À l’heure où ces lignes sont écrites, la conférence de Glasgow ne fait que commencer. Mais, ce qui s’y passe, l’attitude des différents acteurs, État, collectivités territoriales, O.N.G., l’océan qui sépare la connaissance que nous avons de la réalité du risque vital auquel nous somme confrontée et la capacité que nous avons à changer nos addictions mérite la réflexion. En effet, ce qui se passe pour le climat est vrai pour la biodiversité et pour la santé. Les sujets sont désormais planétaires autant que locaux .Cela signifie que les actions nationales et territoriales restent essentielles mais qu’elles peuvent être ruinées par l’inaction ou les actions contraires d’autres pays. C’est une évidence pour le climat puisque l’absence de la Chine responsable de 22% des émissions planétaires rend très aléatoire un réel progrès à Glasgow.
Pour la biodiversité, certes les destructions des espèces peuvent être localisées mais la 6éme extinction est planétaire ; les espèces invasives qui mettent en péril nos oliviers ou la faune aquatique , la sécheresse qui font disparaitre nos forêts sont autant d’exemples des limites de l’action locale.
Pour la santé, il en a de même. Certes les malades sont soignés là où ils vivent, mais la pandémie ne connait pas les frontières. La propagation du moustique Aedes dans des zones jusque là tempérées introduit la dengue ou le chikungunya ; la déforestation et la proximité des espèces sauvages et domestiques multiplient les zoonoses qui peuvent se transmettre à l’homme et touchés des humains très éloignés des zones initiales de contamination.
Autrement dit, nous n’avons jamais sans doute été aussi tributaires les uns des autres, mais aussi d’une certaine manière aussi démunis pour agir efficacement ne serait ce que parce que la tâche parait si immense et peu promise au succès que l’éco-anxiété devient une maladie des temps présents, risque supplémentaire de sombrer dans le déni du danger, comportement promu par nombre d’intérêts économiques qui vivent de la rente de l’utilisation sans borne des ressources communes
A l’opposé de ce comportement, celui qu’a adopté la jeunesse du monde entier sur le climat est une excellente illustration du nouveau rôle que joue la société civile. Une mobilisation organisée et orchestrée pour faire pression sur les gouvernements ; la généralisation de la justice climatique qui, à travers 2000 procès menés dans le monde entier par des collectivités publiques des associations et des citoyens visent à faire imposer par les juges le respect des engagements pris et le respect du principe fondamental du droit à la vie à la santé ; la multiplication d’actions concrètes menées dans le monde entier par des communautés, des villes, des entreprises, des agriculteurs, des jeunes, des anciens pour changer des modes de production et de consommation et obtenir des succès indéniables que les réseaux sociaux permettent désormais de partager.
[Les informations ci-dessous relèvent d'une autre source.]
(* ===== verification/XClientConc.v ===== *)
(** client/xclient.go with many goroutines: one xClient whose methods run at the same time.

    Every part of a method that runs between taking and releasing [c.mu], and every operation
    outside it that touches shared state, is one step; the steps of all goroutines are
    interleaved by a schedule, together with changes of the world (connections that die). The
    parts are those of XClient, which runs one method at a time: [solo_select] and [solo_fan]
    show that a goroutine that runs alone does what is defined there. A fan-out keeps [c.mu]
    while it waits for connections. *)

From S2P Require Import Prelude GoStd Share Breaker Message Hooks ClientPlugins Selector XClient XClientProofs XClientInv FanOut.

(** ** golang.org/x/sync/singleflight *)

(** A group: [sf_join k] is the call that a [Do] with key [k] would wait for; [sf_start] and
    [sf_finish] are the start and the end of a call's function. The caller names the calls. *)
Class Singleflight (G : Type) := {
  sf_new : G;
  sf_join : string -> G -> option nat;
  sf_start : string -> nat -> G -> G;
  sf_finish : string -> nat -> G -> G;
  sf_Forget : string -> G -> G;
}.

(** What its documentation says: a duplicate waits for the call in flight, until that call ends
    or the key is forgotten. *)
Class SingleflightOk (G : Type) `{Singleflight G} : Prop := {
  sf_join_new k : sf_join k sf_new = None;
  sf_join_start k id g k' : sf_join k g = None ->
    sf_join k' (sf_start k id g) = if decide (k' = k) then Some id else sf_join k' g;
  sf_join_finish k id g k' :
    sf_join k' (sf_finish k id g) =
      if decide (k' = k /\ sf_join k g = Some id) then None else sf_join k' g;
  sf_join_forget k g k' : sf_join k' (sf_Forget k g) = if decide (k' = k) then None else sf_join k' g;
}.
Il faut penser notre monde différemment et ce qui est fait pour le climat, doit pouvoir être fait pour la santé. La prévention est en effet un axe majeur pour lequel toute la population peut se mobiliser à la condition d’avoir des objectifs précis. Le développement de la justice sanitaire, sur le modèle de la justice climatique en particulier en ce qui concerne les pesticides, est un autre exemple d’action coordonnée de la société civile. Ce qui est vrai au niveau international l’est également au niveau national.
Les changements politiques publics absolument indispensables en matière de santé publique, qu’il s’agisse du suivi de l’état sanitaire la population (comme par exemple des registres de malformations congénitales ,de cancers et d’autres pathologies), de la lutte contre la désertification médicale ou de l’application des règles de lutte contre la pollution atmosphérique . Tous ces sujets ne sont pas traités ou mal traités à l’échelle étatique sont pris en charge aujourd’hui par le monde associatif devant les tribunaux. Et que dire de l’hôpital public et de notre système de soins en général , de l’état de délabrement dans lequel il se trouve, de la situation tout à fait anormale du personnel de soins, médecins y compris. Sortir de la vision technocratique dans laquelle le dernier demi-siècle nous a enfermé ne pourra se faire qu’avec la compréhension du Nouveau Monde dans laquelle nous sommes entrés et du rôle majeur que peut y jouer la société civile c’est-à-dire chacun d’entre nous pour peu qu’il y ait la volonté, la coordination des actions et une vision partagée du futur souhaitable pour chacun d’entre nous comme pour le grand Nous constitue aujourd’hui l’humanité.